*Exercise requirements*. In the records below, some lines contain the word "done". Copy each of them.

--

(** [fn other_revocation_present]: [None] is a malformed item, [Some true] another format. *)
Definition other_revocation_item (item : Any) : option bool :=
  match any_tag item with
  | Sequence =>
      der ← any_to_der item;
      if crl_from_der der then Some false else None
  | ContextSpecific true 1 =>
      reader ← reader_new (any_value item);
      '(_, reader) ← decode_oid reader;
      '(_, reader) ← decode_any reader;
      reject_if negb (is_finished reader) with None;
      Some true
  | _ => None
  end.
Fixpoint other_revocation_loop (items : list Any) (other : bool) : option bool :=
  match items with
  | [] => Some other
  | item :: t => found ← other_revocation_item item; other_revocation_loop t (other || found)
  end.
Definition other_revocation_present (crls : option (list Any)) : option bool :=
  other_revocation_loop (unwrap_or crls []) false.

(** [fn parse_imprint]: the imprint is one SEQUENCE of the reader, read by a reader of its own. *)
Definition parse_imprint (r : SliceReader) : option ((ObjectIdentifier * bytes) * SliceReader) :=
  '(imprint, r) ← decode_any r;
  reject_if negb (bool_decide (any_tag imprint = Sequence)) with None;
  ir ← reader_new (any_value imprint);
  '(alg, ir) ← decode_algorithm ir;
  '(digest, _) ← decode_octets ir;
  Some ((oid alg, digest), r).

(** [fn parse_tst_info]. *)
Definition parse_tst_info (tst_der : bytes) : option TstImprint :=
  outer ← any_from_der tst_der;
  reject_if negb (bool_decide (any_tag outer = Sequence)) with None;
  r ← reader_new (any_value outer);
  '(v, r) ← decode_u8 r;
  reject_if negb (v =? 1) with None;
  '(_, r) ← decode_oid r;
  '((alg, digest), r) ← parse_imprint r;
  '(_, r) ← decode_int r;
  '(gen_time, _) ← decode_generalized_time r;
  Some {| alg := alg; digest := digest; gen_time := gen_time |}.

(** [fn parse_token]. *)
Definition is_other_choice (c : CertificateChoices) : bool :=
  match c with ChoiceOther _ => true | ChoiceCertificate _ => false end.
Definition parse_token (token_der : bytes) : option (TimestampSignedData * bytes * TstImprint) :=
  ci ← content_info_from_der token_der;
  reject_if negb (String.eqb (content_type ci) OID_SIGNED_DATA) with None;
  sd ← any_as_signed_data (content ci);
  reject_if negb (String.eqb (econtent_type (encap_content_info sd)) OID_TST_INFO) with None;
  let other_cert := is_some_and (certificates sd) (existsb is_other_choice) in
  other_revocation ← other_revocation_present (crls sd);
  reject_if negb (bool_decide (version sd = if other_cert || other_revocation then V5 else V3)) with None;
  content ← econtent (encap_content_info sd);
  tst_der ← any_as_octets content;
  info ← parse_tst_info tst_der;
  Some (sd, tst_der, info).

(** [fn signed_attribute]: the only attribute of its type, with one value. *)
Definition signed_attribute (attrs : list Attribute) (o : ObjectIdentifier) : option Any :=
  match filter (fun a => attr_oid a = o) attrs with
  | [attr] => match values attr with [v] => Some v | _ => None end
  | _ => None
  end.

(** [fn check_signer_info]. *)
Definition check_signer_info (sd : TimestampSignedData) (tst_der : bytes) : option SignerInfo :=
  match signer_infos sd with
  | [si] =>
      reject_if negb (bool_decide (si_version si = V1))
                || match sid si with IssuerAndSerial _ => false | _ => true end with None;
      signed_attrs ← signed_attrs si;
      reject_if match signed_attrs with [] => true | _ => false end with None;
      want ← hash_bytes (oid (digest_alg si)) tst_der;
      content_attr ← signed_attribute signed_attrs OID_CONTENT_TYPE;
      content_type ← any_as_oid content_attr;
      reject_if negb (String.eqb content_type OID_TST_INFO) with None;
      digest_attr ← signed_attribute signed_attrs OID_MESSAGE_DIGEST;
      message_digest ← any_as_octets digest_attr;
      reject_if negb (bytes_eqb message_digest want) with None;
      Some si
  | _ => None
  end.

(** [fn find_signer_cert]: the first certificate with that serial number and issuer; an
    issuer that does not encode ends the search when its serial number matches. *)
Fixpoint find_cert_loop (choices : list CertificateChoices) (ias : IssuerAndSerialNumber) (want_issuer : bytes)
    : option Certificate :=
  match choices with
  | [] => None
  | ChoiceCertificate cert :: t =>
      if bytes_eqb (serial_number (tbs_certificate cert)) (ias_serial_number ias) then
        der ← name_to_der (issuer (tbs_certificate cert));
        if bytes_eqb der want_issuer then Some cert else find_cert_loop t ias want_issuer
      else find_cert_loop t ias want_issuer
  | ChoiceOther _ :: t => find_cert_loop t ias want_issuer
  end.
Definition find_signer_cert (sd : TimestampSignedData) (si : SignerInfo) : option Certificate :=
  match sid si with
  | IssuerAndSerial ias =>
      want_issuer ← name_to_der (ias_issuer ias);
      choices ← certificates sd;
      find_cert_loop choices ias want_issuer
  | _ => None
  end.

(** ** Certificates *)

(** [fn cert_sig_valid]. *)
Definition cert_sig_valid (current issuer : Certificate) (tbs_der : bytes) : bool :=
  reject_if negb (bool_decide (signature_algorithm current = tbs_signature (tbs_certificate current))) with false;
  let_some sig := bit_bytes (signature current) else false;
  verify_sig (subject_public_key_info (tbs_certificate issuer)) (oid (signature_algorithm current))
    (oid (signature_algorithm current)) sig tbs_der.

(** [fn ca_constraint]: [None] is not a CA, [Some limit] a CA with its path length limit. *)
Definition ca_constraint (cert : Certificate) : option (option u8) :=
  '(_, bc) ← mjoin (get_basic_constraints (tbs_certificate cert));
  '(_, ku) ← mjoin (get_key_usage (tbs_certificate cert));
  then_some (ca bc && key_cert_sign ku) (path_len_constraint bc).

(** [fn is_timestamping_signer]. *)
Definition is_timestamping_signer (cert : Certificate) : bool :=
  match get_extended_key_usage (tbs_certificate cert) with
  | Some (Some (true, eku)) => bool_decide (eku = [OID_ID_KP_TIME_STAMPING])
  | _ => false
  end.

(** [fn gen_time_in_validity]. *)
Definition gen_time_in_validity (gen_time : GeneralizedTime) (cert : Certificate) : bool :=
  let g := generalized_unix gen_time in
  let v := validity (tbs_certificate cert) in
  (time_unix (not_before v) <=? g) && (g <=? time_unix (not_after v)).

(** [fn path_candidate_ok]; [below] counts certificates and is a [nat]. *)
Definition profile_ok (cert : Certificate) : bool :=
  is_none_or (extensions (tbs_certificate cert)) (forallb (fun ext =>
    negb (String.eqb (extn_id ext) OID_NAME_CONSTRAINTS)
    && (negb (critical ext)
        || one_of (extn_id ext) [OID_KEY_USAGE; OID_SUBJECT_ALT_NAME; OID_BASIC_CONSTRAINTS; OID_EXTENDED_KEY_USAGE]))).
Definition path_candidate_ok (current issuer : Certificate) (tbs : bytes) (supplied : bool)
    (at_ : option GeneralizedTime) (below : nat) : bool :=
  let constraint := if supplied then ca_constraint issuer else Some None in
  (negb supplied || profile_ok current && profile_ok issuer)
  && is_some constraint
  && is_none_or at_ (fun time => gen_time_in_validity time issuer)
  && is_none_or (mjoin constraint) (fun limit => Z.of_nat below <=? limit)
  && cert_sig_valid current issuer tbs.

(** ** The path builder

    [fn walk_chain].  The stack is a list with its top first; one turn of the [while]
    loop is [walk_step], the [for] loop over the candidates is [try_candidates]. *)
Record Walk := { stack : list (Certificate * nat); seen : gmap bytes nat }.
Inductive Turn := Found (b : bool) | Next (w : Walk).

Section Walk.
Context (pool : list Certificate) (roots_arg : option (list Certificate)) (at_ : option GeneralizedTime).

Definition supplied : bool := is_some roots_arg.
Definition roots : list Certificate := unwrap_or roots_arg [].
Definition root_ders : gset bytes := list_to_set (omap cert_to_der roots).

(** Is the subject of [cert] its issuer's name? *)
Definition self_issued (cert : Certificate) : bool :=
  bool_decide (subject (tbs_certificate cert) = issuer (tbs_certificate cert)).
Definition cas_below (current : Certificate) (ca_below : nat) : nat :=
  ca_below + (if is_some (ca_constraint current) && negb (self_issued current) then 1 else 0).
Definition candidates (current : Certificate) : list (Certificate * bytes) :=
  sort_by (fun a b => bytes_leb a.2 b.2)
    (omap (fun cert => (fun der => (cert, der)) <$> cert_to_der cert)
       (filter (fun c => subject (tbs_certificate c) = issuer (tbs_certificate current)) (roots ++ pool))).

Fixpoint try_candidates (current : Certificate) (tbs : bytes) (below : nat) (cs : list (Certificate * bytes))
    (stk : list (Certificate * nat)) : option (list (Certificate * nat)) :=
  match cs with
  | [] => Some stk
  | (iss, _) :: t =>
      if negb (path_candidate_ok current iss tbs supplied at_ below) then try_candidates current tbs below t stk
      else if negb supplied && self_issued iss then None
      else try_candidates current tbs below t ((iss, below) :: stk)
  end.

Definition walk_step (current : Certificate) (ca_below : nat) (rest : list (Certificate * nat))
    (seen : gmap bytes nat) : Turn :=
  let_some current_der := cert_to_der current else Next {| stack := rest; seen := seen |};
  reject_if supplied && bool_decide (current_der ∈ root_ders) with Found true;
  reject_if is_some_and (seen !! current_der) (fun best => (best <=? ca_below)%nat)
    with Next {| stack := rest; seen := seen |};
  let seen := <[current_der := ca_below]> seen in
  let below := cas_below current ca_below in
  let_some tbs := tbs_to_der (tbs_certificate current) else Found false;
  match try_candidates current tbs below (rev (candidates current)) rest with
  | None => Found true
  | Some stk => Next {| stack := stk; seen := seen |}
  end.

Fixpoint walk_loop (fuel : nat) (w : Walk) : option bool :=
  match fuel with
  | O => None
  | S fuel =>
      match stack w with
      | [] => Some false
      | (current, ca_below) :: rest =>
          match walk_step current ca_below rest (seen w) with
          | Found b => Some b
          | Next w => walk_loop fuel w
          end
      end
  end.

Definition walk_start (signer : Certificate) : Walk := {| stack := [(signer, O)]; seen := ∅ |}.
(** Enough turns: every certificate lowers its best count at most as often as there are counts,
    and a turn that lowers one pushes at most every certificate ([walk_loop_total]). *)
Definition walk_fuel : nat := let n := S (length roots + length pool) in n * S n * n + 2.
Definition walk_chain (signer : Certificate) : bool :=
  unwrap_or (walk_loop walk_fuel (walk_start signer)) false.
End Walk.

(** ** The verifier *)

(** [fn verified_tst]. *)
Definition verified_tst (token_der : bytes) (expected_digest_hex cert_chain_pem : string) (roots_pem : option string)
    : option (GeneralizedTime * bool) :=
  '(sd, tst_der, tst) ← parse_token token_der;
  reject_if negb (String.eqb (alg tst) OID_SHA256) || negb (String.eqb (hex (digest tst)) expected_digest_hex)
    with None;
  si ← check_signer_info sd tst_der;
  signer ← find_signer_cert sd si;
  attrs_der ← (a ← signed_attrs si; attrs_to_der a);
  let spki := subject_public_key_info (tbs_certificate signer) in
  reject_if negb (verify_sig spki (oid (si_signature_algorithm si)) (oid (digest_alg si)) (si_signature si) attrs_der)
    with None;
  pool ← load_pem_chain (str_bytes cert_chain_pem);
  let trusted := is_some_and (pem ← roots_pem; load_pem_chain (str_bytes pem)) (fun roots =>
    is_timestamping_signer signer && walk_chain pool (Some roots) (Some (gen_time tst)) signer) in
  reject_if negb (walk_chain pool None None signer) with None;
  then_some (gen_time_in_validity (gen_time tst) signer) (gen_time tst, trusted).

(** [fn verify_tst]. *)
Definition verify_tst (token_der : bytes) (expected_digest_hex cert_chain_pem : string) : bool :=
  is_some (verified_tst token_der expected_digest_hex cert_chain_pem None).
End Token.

--

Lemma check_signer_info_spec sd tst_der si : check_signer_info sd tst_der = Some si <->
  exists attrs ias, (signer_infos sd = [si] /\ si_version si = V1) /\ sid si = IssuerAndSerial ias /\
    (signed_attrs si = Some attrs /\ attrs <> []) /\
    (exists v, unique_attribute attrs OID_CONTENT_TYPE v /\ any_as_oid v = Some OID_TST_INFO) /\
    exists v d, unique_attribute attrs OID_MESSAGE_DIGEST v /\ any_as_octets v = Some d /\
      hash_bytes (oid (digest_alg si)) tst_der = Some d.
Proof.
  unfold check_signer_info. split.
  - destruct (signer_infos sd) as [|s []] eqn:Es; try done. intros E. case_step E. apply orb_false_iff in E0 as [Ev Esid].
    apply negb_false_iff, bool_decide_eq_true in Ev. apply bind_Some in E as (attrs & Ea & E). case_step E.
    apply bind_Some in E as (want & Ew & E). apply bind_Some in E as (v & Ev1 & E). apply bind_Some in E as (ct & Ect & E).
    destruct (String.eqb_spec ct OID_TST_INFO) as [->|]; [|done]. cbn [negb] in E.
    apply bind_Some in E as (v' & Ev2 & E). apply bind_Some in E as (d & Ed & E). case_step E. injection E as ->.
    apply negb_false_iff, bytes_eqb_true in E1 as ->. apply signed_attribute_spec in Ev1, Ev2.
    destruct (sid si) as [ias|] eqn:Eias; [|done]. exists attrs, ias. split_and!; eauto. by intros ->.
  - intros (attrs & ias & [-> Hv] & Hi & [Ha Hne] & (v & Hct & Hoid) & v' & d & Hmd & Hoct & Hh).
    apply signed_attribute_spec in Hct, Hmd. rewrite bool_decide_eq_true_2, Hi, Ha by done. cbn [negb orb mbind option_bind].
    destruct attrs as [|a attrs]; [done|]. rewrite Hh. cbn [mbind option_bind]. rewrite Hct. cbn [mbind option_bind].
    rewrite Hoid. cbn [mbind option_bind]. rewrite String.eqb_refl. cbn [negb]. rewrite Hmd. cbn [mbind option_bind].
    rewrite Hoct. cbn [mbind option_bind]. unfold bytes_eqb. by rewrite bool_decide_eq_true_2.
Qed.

--

*Finished exercise*.
  - destruct (signer_infos sd) as [|s []] eqn:Es; try done. intros E. case_step E. apply orb_false_iff in E0 as [Ev Esid].
    destruct (String.eqb_spec ct OID_TST_INFO) as [->|]; [|done]. cbn [negb] in E.
    destruct (sid si) as [ias|] eqn:Eias; [|done]. exists attrs, ias. split_and!; eauto. by intros ->.
    apply signed_attribute_spec in Hct, Hmd. rewrite bool_decide_eq_true_2, Hi, Ha by done. cbn [negb orb mbind option_bind].
    destruct attrs as [|a attrs]; [done|]. rewrite Hh. cbn [mbind option_bind]. rewrite Hct. cbn [mbind option_bind].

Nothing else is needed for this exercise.